После ванной я дал Палванычу деньги, чтобы он сходил купить пива себе и мне, и пошел спать. Вечером мне соседи рассказали, что Палваныч весь день ходил вокруг холодильника с пивом, как кот вокруг масла. Не утерпел, свое выпил, а на мое рука не поднялась. Посему в ужин пришлось ему дать еще на пиво, а потом еще на две. Мы выпили пива, поели его холодной картошки и я снова пошел спать. И проспал до утра. Утром я был как огурчик. Голова чистая, легкая, как пустой аквариум. А от насморка остались только брюки и футболка в белых соляных разводах.
На этой предпоследней строке заканчивается мой рецепт.

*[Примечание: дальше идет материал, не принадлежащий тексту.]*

Lemma contiguous_full s p k G es :
  logok s G -> es = toEntry <$> take (k - p) (drop p G) -> contiguous_from (Z.of_nat p) es ->
  contiguous_from 0 (toEntry <$> take p G) -> (p <= k <= length G)%nat ->
  contiguous_from 0 (toEntry <$> take k G).
Proof.
  intros _ -> H2 H1 Hk j e He. rewrite list_lookup_fmap in He.
  apply fmap_Some in He as (x & Hx & ->). apply lookup_take_Some in Hx as [Hx Hj].
  destruct (decide (j < p)%nat) as [Hlt|Hge].
  - apply (H1 j). rewrite list_lookup_fmap, lookup_take_lt, Hx by done. done.
  - rewrite (H2 (j - p)%nat (toEntry x)); [lia|].
    rewrite list_lookup_fmap, lookup_take_lt, lookup_drop by lia.
    replace (p + (j - p))%nat with j by lia. by rewrite Hx.
Qed.

Lemma ni_contiguous s n p : ni s n -> contiguous_from 0 (toEntry <$> take p (a_log s i)).
Proof.
  intros HN j e He. rewrite list_lookup_fmap in He. apply fmap_Some in He as (x & Hx & ->).
  apply lookup_take_Some in Hx as [Hx _]. destruct (ni_wf HN) as (_ & _ & Hw).
  rewrite (ni_log HN), (ni_snap HN) in Hw. simpl in *. rewrite (Hw j x Hx). lia.
Qed.

(** The entries that a leader sends agree with the log of the follower: it acknowledges. *)
Lemma NI_acceptAgreed s n to k lc :
  let G := g_tlog s (a_term s i) in
  ni s n -> at_rest n -> role n = follower -> ainv ids s -> gbound s -> is_Some (g_leader s (a_term s i)) -> (k <= length G)%nat ->
  take k (a_log s i) = take k G -> 0 <= lc -> cprefix ids s (a_term s i) G (Z.to_nat lc) ->
  levolves s (sendAppendEntriesResponse to true (Z.of_nat k)
    (if commitIndex n <? lc then with_commitIndex (Z.min lc (Z.of_nat k)) n else n)).
Proof.
  intros G HN Hrest Hr Hinv Hg HS Hk Htk Hlc Hcom. pose proof (Hg (a_term s i)) as HgT. fold G in HgT.
  assert (k <= length (a_log s i))%nat as HkL by (symmetry in Htk; eapply take_eq_length; [done|lia]).
  assert (lsteps ids i s (with_ack s k)) as Hs.
  { apply rtc_once, as_ack; [done|fold G; lia|]. fold G. rewrite <- Htk. apply prefix_take. }
  destruct (lsteps_frame _ _ _ _ Hinv Hs) as ([_ Hx _ _] & _ & _).
  assert (ni (with_ack s k) n) as HN'.
  { eapply (NI_update s _ n); try done; try apply HN. unfold role_ok. by rewrite Hr. }
  eapply (levolves_keep s (with_ack s k) n); try done; cycle 1.
  { by case_bool. }
  apply NI_append_response; [|right; split; [lia|rewrite Nat2Z.id; by left]].
  eapply (NI_followerCommit (with_ack s k)) with (n := n); try done.
  by eapply cprefix_mono; [exact Hx|done| |exact Hcom].
Qed.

Осталась одна, та на которой доктора ставят неразборчивые закорючки. Но мы не на приеме в поликлинике и без нее обойдемся. Надеюсь не собьет вас с пути истинного правоверная медицина,  когда завопит, что вот мол пригрели змею на груди, положили лисенка за пазуху. Что мол эскулапов этих, как собачьего дерьма и всяк с панацеей. И на всяком то-ли венок лавровый, то-ли веник. Не поддавайтесь. Положите руку на сердце. Скажите мы с тобой до конца. Мы вместе. Мы преодолеем. А я повторю. Нет здесь ничего от себя, а одна только чистая правда. Ну, а если не верите, оглашенные, не надо. Дуйте тогда в аптеку. Покупайте аспирин, анальгин и микстуру. И бумажные носовые платки. Потому что никакие другие вам не помогут. Никаких других не напасешься.